A 53-year-old French expatriate living in Abidjan, the economic capital of Côte d’Ivoire, arrived in France on July 17, 2008, and was hospitalized 4 days later with fever of 40°C, headache, asthenia, anorexia, chills, diffuse arthralgia, and myalgia. Results of a physical examination were normal except for a diffuse nonpetechial macular rash and moderate hepatosplenomegaly. A tourniquet test was not performed. At admission, platelet count was 103 cells/mm3 and leukocyte count was 2,410 cells/mm3. Thin and thick blood smears and results of the immunochromatographic test (Binax NOW malaria tests; Binax, Portland, ME, USA) were negative. The patient recovered without sequelae and was discharged 6 days after admission.
At admission, chikungunya virus–specific immunoglobulin (Ig) G and IgM were not detected by indirect immunofluorescence tests (2). IgG, but not IgM, specific for DENV was detected by an immunochromatic test (Panbio Dengue Duo Cassette; Biotrin, Lyon, France) and confirmed by ELISA (PanBio dengue duo test). However, DENV RNA was demonstrated in serum by using 4 reverse-transcription–PCR (RT-PCR)–based assays: a positive result in a flavivirus universal assay (3), a positive result in a DENV-1–4 real-time RT-PCR (4), a positive result in a DENV-3–specific RT-PCR, and a negative result in a specific RT-PCR for DENV-1, -2, and -4 (4). The concomitant finding of DENV RNA and IgG against DENV suggests the patient had dengue infection before this episode.
DENV-3 viremia was confirmed by sequencing a 547-nt region of the envelope gene (GenBank accession no. FJ587232, nt 852–1398 referring to the H87 DENV-3 prototype strain). Our sequence aligned with homologous DENV-3 sequences retrieved from GenBank and used for phylogenetic analysis (Figure). Our patient, in whom classic dengue fever was diagnosed, was infected with a strain that belonged to genotype III most closely related to strains isolated in Singapore, Taiwan, Sri Lanka, India, and Saudi Arabia. Its closest relatives were the strain from Saudi Arabia isolated in 2004 and another strain claimed in ProMED by Japanese researchers to have been isolated in 2008 from a Japanese traveler returning from Côte d’Ivoire (6). Therefore, this strain is likely to have originated in the Middle East, the Indian subcontinent, or Southeast Asia rather than in Central or South America.
In Africa, most data on epidemic or endemic dengue activity originate in East Africa. Dengue fever was seldom reported in West Africa. In 2000, DENV-1 was isolated from a French soldier in Côte d’Ivoire (7). More recently, an outbreak caused by DENV-2 occurred in Gabon in West Africa (8). In this context, it is notable that DENV-3 strains recently caused unexpected outbreaks of dengue hemorrhagic fever in Sri Lanka, East Africa, and Latin America (9).

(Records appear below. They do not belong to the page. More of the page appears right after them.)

Lemma s_new_short : s_short s_new.
Proof. unfold s_new. intros q [a [<- _]%lookup_singleton_Some]. constructor. Qed.

Lemma short_sub m m' : m' ⊆ m → s_short m → s_short m'.
Proof. intros Hs Hm q [a Ha]. apply Hm. exists a. by eapply lookup_weaken. Qed.

Lemma short_put m q a : s_short m → short_names q → s_short (<[q := a]> m).
Proof. intros Hm Hq x. rewrite lookup_insert_is_Some. intros [<-|[_ ?]]; [done|by apply Hm]. Qed.

Lemma short_snoc q s : short_names q → zlen s < 2 ^ 30 → short_names (q ++ [s]).
Proof. intros Hq Hs. apply Forall_app. split; [done|]. by repeat constructor. Qed.

Lemma s_insert_short m q s a : s_short m → zlen s < 2 ^ 30 → s_short (s_insert m q s a).1.
Proof.
  intros Hm Hs. unfold s_insert. repeat case_match; try done. apply short_put; [done|]. apply short_snoc; [apply Hm; eauto|done].
Qed.

Lemma s_set_short m q a : s_short m → s_short (s_set m q a).1.
Proof.
  intros Hm. unfold s_set. case_match eqn:E; [|done]. apply short_put; [|apply Hm; eauto]. destruct (s_dir a); [done|]. eapply short_sub; [apply map_filter_subseteq|done].
Qed.

Lemma s_upsert_short m q s a : s_short m → zlen s < 2 ^ 30 → s_short (s_upsert m q s a).1.
Proof. intros Hm Hs. unfold s_upsert. case_match; [by apply s_set_short|by apply s_insert_short]. Qed.

Lemma s_remove_short m q : s_short m → s_short (s_remove m q).1.
Proof. intros Hm. unfold s_remove. repeat case_match; try done. eapply short_sub; [apply map_filter_subseteq|done]. Qed.

Lemma s_rename_short m q p s : s_short m → zlen s < 2 ^ 30 → s_short (s_rename m q p s).1.
Proof.
  intros Hm Hs. unfold s_rename. destruct (m !! q) eqn:Eq; [|done]. destruct (m !! p) eqn:Ep; [|done]. repeat case_match; try done.
  intros x [c ([y b] & [= -> ->] & Hy%elem_of_map_to_list)%elem_of_list_to_map_2%list_elem_of_fmap]. unfold moved_key. assert (short_names y) as Hys by (apply Hm; eauto).
  destruct (decide (q `prefix_of` y)); [|exact Hys]. apply Forall_app. split; [apply Hm; eauto|]. constructor; [done|]. by apply Forall_drop.
Qed.

Lemma s_ensure_short comps : ∀ m q, s_short m → short_names comps → s_short (s_ensure m q comps).1.
Proof.
  induction comps as [|c comps IH]; intros m q Hm Hc; [done|]. apply Forall_cons in Hc as [Hc Hcs]. cbn [s_ensure].
  pose proof (s_insert_short m q c kImplicitDirectory Hm Hc) as Hi. destruct (s_insert m q c kImplicitDirectory) as [m1 []]; cbn [fst] in Hi; repeat case_match; try done; by apply IH.
Qed.

Lemma s_load_short es : ∀ m paths k, s_short m → Forall (λ e, zlen (se_name e) < 2 ^ 30 ∧ 0 <= se_parent e) es → s_short (s_load_loop m paths k es).1.
Proof.
  induction es as [|e es IH]; intros m paths k Hm He; [done|]. apply Forall_cons in He as [[He _] Hes]. cbn [s_load_loop]. case_match; [done|].
  destruct (paths !! Z.to_nat (se_parent e)) as [[q|]|]; try by apply IH.
  pose proof (s_insert_short m q (se_name e) (se_attr e) Hm He) as Hi. destruct (s_insert m q (se_name e) (se_attr e)) as [m1 []]; by apply IH.
Qed.

Lemma s_op_short m op : s_short m → op_ok op → s_short (s_op m op).1.
Proof.
  intros Hm Hok. destruct op as [path a|path|dir nm a|dir nm a|path a|path dir nm|path| |es]; cbn [s_op op_ok] in *; unfold s_at; repeat (case_match; try done).
  - unfold s_upsert_path. destruct (components path) as [|leaf dirs _] using rev_ind; [done|]. apply Forall_app in Hok as [Hd [Hl _]%Forall_cons]. rewrite reverse_snoc, reverse_involutive.
    pose proof (s_ensure_short dirs m [] Hm Hd) as He. destruct (s_ensure m [] dirs) as [m1 []]; [|done]. cbn in *. by apply s_upsert_short.
  - unfold s_remove_path. case_match; [by apply s_remove_short|done].
  - by apply s_insert_short.
  - by apply s_upsert_short.
  - by apply s_set_short.
  - by apply s_rename_short.
  - by apply s_ensure_short.
  - apply s_new_short.
  - apply s_load_short; [apply s_new_short|done].
Qed.

Lemma s_run_short ops : ∀ m, s_short m → Forall op_ok ops → s_short (s_run m ops).1.
Proof.
  induction ops as [|op ops IH]; intros m Hm Hok; [done|]. apply Forall_cons in Hok as [Hop Hok]. cbn [s_run]. pose proof (s_op_short m op Hm Hop) as H1.
  destruct (s_op m op) as [m1 r]. specialize (IH m1 H1 Hok). by destruct (s_run m1 ops).
Qed.

(** A walk over the names of a path that is there follows it. *)
Lemma s_walk_path m q r : (∀ k, is_Some (m !! (q ++ take k r))) → Forall (λ s, valid_name s = true) r → s_walk m q r = Some (q ++ r).
Proof.
  revert q. induction r as [|s r IH]; intros q Hm Hr; [by rewrite app_nil_r|]. apply Forall_cons in Hr as [Hs Hr]. cbn [s_walk].
  unfold valid_name in Hs. unfold skipped, is_dotdot. repeat case_bool_decide; try done. cbn [orb].
  destruct (Hm 1%nat) as [a Ha]. cbn in Ha. rewrite take_0 in Ha. rewrite Ha, IH; [by rewrite <- app_assoc| |done].
  intros k. specialize (Hm (S k)). cbn in Hm. by rewrite <- app_assoc.
Qed.

Lemma valid_comp s : valid_name s = true → comp_ok s.
Proof.
  unfold valid_name, comp_ok, skipped. intros Hs. case_match eqn:E; [done|]. apply orb_false_iff in E as [E _]. split; [done|].
  apply Forall_forall. intros b Hb. rewrite forallb_forall in Hs. apply list_elem_of_In, Hs in Hb. by destruct (is_path_separator b).
Qed.

Lemma short_entries m es : s_short m → Forall (entry_of m) es → Forall (λ e, zlen (se_name e) < 2 ^ 30 ∧ 0 <= se_parent e) es.
Proof.
  intros Hm He. eapply Forall_impl; [exact He|]. intros e (Hp & q & Hq). split; [|done]. assert (short_names (q ++ [se_name e])) as [_ Hs]%Forall_app by (apply Hm; eauto). by apply Forall_cons in Hs as [? _].
Qed.

(** Without its root a map is observed the same. *)
Lemma s_walk_ext m m' comps : (∀ q s, m !! (q ++ [s]) = m' !! (q ++ [s])) → ∀ q, s_walk m q comps = s_walk m' q comps.
Proof. intros Hm. induction comps as [|c comps IH]; intros q; [done|]. cbn [s_walk]. rewrite Hm. repeat case_match; done. Qed.

Lemma s_observe_rooted m path : s_lookup m path ≠ Some [] → s_observe (rooted m) path = s_observe m path.
Proof.
  intros Hl. unfold s_observe. assert (s_lookup (rooted m) path = s_lookup m path) as -> by (apply s_walk_ext; intros; apply rooted_snoc).
  destruct (s_lookup m path) as [q|]; [|done]. assert (s_names (rooted m) q = s_names m q) as ->. { apply set_eq. intros s. by rewrite !s_names_spec, rooted_snoc. }
  unfold rooted. rewrite lookup_insert_ne; [done|]. congruence.
Qed.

The case presented here demonstrates that epidemics may be undetected or unidentified until diagnosis is assessed in another country from a returning infected visitor, thus drawing attention to an unidentified potential epidemic situation. This situation can be unraveled by a clinician who considers geographic factors in the diagnostic workup and has access to and uses appropriate laboratory capacity to diagnose imported infections. At the time dengue was diagnosed in this patient, cases of yellow fever were reported in the same location of Côte d’Ivoire (Abidjan) (5), illustrating concomitant circulation of 2 viruses in which dengue may have remained undetected in the absence of a laboratory-confirmed case in the traveler’s home country. Therefore, this case reinforces the utility of travelers as sentinels for infectious diseases as previously reported (10). Our findings reiterate the need for technologic transfer of PCR-based direct diagnostics to reference centers in areas where emergence is likely. These efforts also should embrace serology and encourage close collaboration with world reference centers for confirmation and characterization (10).
We thank David Freedman, EuroTravNet members, and the reviewers for helpful comments and discussion.